Assistant Examiner: Porta; David P.
Attorney, Agent or Firm: Oblon, Spivak, McClelland, Maier
& Neustadt
Claims
We claim:
1. An X-ray tube cathode including at least one electronemitting
filament (26), and characterized in that it comprises a main body
(10) made of an insulating material, metal electrodes (16 to 19)
which are disposed at determined locations on said main body and
which are insulated from one another by virtue of the insulating
material of the main body, and electrical conductors (21 to 23 and
27) passing through said main body (10) in order to feed said
filament (26) and to apply bias potentials to said metal electrodes
(16 to 19).
2. A cathode according to claim 1, characterized in that the
insulating material is a ceramic.
3. A cathode according to claim 1, characterized in that the
insulating material is alumina.
4. A cathode according to claim 1, 2, or 3, characterized in that
the insulating material of the main body is doped with metallic
elements, at least at the locations of the metal electrodes,
thereby enabling said electrodes to adhere to the body.

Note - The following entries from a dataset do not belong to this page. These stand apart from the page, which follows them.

(** One iteration of the merging loop, on the array and [write_index]. *)
Definition merge_step (rs : list RibonMemoryRegion) (write_index read_index : nat)
  : RibonMemoryStatus * (list RibonMemoryRegion * nat) :=
  let current := region_at rs read_index in
  let previous := region_at rs (write_index - 1) in
  let has_previous := (0 <? write_index)%nat in
  match ribon_memory_region_end current with
  | (RIBON_MEMORY_STATUS_OK, _) =>
    match (if has_previous then ribon_memory_region_end previous
           else (RIBON_MEMORY_STATUS_OK, Some 0)) with
    | (RIBON_MEMORY_STATUS_OK, Some previous_end) =>
      if has_previous && (base current <? previous_end)
      then (RIBON_MEMORY_STATUS_OVERLAP, (rs, write_index))
      else if has_previous && (base current =? previous_end) &&
              ribon_memory_region_same_class previous current
      then (RIBON_MEMORY_STATUS_OK,
            (<[(write_index - 1)%nat :=
                 mkRegion (base previous) (u64 (length previous + length current))
                          (kind previous) (attributes previous)]> rs, write_index))
      else (RIBON_MEMORY_STATUS_OK, (<[write_index := current]> rs, S write_index))
    | _ => (RIBON_MEMORY_STATUS_OVERFLOW, (rs, write_index))
    end
  | _ => (RIBON_MEMORY_STATUS_OVERFLOW, (rs, write_index))
  end.

(** [fuel] is the number of iterations left, [region_count - read_index]. *)
Fixpoint merge_loop (fuel : nat) (rs : list RibonMemoryRegion) (write_index read_index : nat)
  : RibonMemoryStatus * (list RibonMemoryRegion * nat) :=
  match fuel with
  | O => (RIBON_MEMORY_STATUS_OK, (rs, write_index))
  | S fuel =>
    match merge_step rs write_index read_index with
    | (RIBON_MEMORY_STATUS_OK, (rs', w')) => merge_loop fuel rs' w' (S read_index)
    | stop => stop
    end
  end.

(** On an error the count is left as the insertion made it. *)
Definition ribon_memory_map_merge_adjacent (d : RibonMutableMemoryMap)
  : RibonMemoryStatus * RibonMutableMemoryMap :=
  match merge_loop (region_count d) (regions d) 0 0 with
  | (RIBON_MEMORY_STATUS_OK, (rs, w)) => (RIBON_MEMORY_STATUS_OK, mkMap rs w (capacity d))
  | (st, (rs, _)) => (st, mkMap rs (region_count d) (capacity d))
  end.

Fixpoint insert_all (source : list RibonMemoryRegion) (d : RibonMutableMemoryMap)
  : RibonMemoryStatus * RibonMutableMemoryMap :=
  match source with
  | [] => (RIBON_MEMORY_STATUS_OK, d)
  | region :: rest =>
    if negb (ribon_memory_region_is_valid region) then (RIBON_MEMORY_STATUS_BAD_ARGUMENT, d)
    else match ribon_memory_region_insert_sorted d region with
         | (RIBON_MEMORY_STATUS_OK, d') => insert_all rest d'
         | stop => stop
         end
  end.

(** The source map is the list of its [region_count] regions; source and
    destination arrays are distinct. *)
Definition ribon_memory_map_normalize (source : option (list RibonMemoryRegion))
    (destination : option RibonMutableMemoryMap)
  : RibonMemoryStatus * option RibonMutableMemoryMap :=
  match source, destination with
  | Some src, Some d =>
    match insert_all src (mkMap (regions d) 0 (capacity d)) with
    | (RIBON_MEMORY_STATUS_OK, d') =>
      let '(st, d'') := ribon_memory_map_merge_adjacent d' in (st, Some d'')
    | (st, d') => (st, Some d')
    end
  | _, _ => (RIBON_MEMORY_STATUS_BAD_ARGUMENT, destination)
  end.

Fixpoint usable_bytes_loop (rs : list RibonMemoryRegion) (total : Z) : Z :=
  match rs with
  | [] => total
  | region :: rest =>
    if kind region !=? RIBON_MEMORY_REGION_USABLE then usable_bytes_loop rest total
    else if ribon_u64_add_overflows total (length region) then UINT64_MAX
    else usable_bytes_loop rest (u64 (total + length region))
  end.

Definition ribon_memory_map_usable_bytes (memory_map : option (list RibonMemoryRegion)) : Z :=
  match memory_map with
  | None => 0
  | Some rs => usable_bytes_loop rs 0
  end.

(** *** Reference definitions on lists *)

(** The exclusive end, as an unbounded integer. *)
Definition rend (r : RibonMemoryRegion) : Z := base r + length r.

Definition valid (r : RibonMemoryRegion) : Prop :=
  0 <= base r /\ 0 < length r /\ rend r <= UINT64_MAX.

5. A cathode according to any preceding claim 4, characterized in
that the metal of the metal electrodes (16 to 19) is selected from
the group consisting of molybdenum; manganese; and tungsten.
Description
The invention relates to X-ray tubes, and more particularly to a
cathode for an X-ray tube.
An X-ray tube comprises a vacuum enclosure containing a cathode
constituted by a heated filament which emits electrons, and a
concentrator device behind the filament to focus the emitted
electrons towards an anode which is raised to a positive potential
relative to the cathode. The point of impact of the beam of
electrons on the anode constitutes a source of X-radiation in the
form of a beam.
Development in X-ray imaging systems has lead to the use of X-ray
tubes which are more and more complex in order to obtain the
functions desired. It is therefore desirable to control the
geometry of the electron beam which strikes the anode in order to
obtain a point of impact of accurate dimensions and having an
energy distribution which is as uniform as possible.
In some applications, it is necessary to obtain beams of X-rays at
different energies and/or different angles of incidence; to this
end, the cathode may have a plurality of electron-emitting
filaments from which both the dimensions and the directions of
electron flux must be controlled in order to obtain accurate points
of impact of the electron beam on the anode.

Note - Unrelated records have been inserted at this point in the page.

Lemma place_tiled a index cursor lengths :
  0 < a -> cursor mod a = 0 -> Forall (fun n => 0 < n /\ n mod a = 0) lengths ->
  tiled a index cursor (place index cursor lengths) /\
  tiled_end cursor (place index cursor lengths) = cursor + sum lengths.
Proof.
  intros Ha Hc Hl. revert index cursor Hc. induction Hl as [|n l [Hn Hm] Hl IH]; intros index cursor Hc.
  { simpl. split; [done|]. unfold tiled_end. simpl. lia. }
  destruct (IH (index + 1) (cursor + n)) as [Ht He].
  { by rewrite Z.add_mod, Hc, Hm, Z.mod_0_l by lia. }
  cbn [place tiled region_kind region_flags region_offset region_length].
  unfold region_end at 1. cbn [region_offset region_length]. split_and!; try done.
  change (tiled_end cursor (_ :: ?t)) with (tiled_end (cursor + n) t). rewrite He, sum_cons. lia.
Qed.

Lemma aligned_sum_spec a requested prefix last total final :
  0 < a -> Forall (fun r => 0 < r) requested ->
  aligned_sum a requested prefix last = Some (total, final) <->
  exists lengths, Forall2 (fun r n => align_up_u64 r a = Some n) requested lengths /\
    total = prefix + sum lengths /\ final = List.last lengths last /\
    (requested = [] \/ total <= UINT64_MAX).
Proof.
  intros Ha Hpos. revert prefix last. induction Hpos as [|r rest Hr Hpos IH]; intros prefix last.
  { simpl. split.
    - intros [= <- <-]. exists []. split_and!; try constructor. simpl. lia. done.
    - intros (lengths & H & -> & -> & _). inversion H; subst. simpl. f_equal. f_equal. lia. }
  cbn [aligned_sum]. destruct (align_up_u64 r a) as [n|] eqn:En.
  2:{ split; [done|]. intros (lengths & H & _). inversion H; congruence. }
  assert (Hsums : forall lengths, Forall2 (fun r n => align_up_u64 r a = Some n) rest lengths ->
    0 <= sum lengths).
  { clear -Hpos Ha. intros lengths H. revert Hpos. induction H as [|x y l l' Hxy _ IH]; intros Hpos; [done|].
    inversion Hpos; subst. apply align_up_u64_some in Hxy; [|lia..].
    specialize (IH ltac:(done)). rewrite sum_cons. lia. }
  destruct (add_u64 prefix n) as [p|] eqn:Ep.
  - apply add_u64_some in Ep as [-> Hp]. rewrite IH. split.
    + intros (lengths & H & -> & -> & Hmax). exists (n :: lengths).
      split_and!; [by constructor|rewrite sum_cons; lia|symmetry; apply last_cons_default|right].
      destruct Hmax as [->|]; [inversion H; subst; unfold sum; simpl; lia|lia].
    + intros (lengths & H & -> & -> & Hmax). inversion H as [|? m ? l' Hm Hl']; subst.
      assert (m = n) as -> by congruence. exists l'.
      rewrite sum_cons in *. split_and!; [done|lia|apply last_cons_default|right].
      destruct Hmax; [done|lia].
  - split; [done|]. intros (lengths & H & -> & -> & Hmax).
    inversion H as [|? m ? l' Hm Hl']; subst. assert (m = n) as -> by congruence.
    destruct Hmax as [?|Hmax]; [done|]. specialize (Hsums l' Hl').
    rewrite sum_cons in Hmax.
    assert (add_u64 prefix n = Some (prefix + n)) by (apply add_u64_some; lia).
    congruence.
Qed.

In other applications it is necessary to modify the electron flow
rate and possibly to switch it off completely by means of an
electrode called the grid.
In order to provide the functions listed above, cathodes are
geometrically complicated in shape and may comprise a plurality of
metal electrodes which are mechanically separated and which are
electrically insulated from one another.
In French patent number 2 538 948 filed Dec. 3, 1982 and entitled
"Scanning X-Ray Tube", and also in French patent application number
89 03888 filed Mar. 24, 1989 and entitled "Scanning X-Ray Tube with
Deflection Plates", the present Applicant describes the cathodes of
X-ray tubes constituted by multiple electrodes which are difficult
to manufacture and assemble and which are expensive.
An object of the present invention is thus to provide an X-ray tube
cathode having multiple electrodes or otherwise, which is simple to
manufacture and which is of reduced cost price.
The present invention provides an X-ray tube cathode including at
least one electron-emitting filament, and characterized in that it
comprises a main body made of an insulating material, metal
electrodes which are disposed at determined locations of said main
body and which are insulated from one another by virtue of the
insulating material of the main body, and electrical conductors
passing through said main body in order to feed said filament and
to apply bias potentials to said metal electrodes.
The main body is made of a ceramic such as alumina, and the
electrodes are made of molybedum, maganese, or tungsten, or an
alloy thereof.
Other characteristics and advantages of the present invention
appear from reading the following description of a particular
embodiment, said description being made with reference to the
accompanying drawing, in which:
FIG. 1 is an isometric perspective view of an embodiment of an
X-ray tube cathode in accordance with the invention; and
FIG. 2 is a section view on line II--II of FIG. 1.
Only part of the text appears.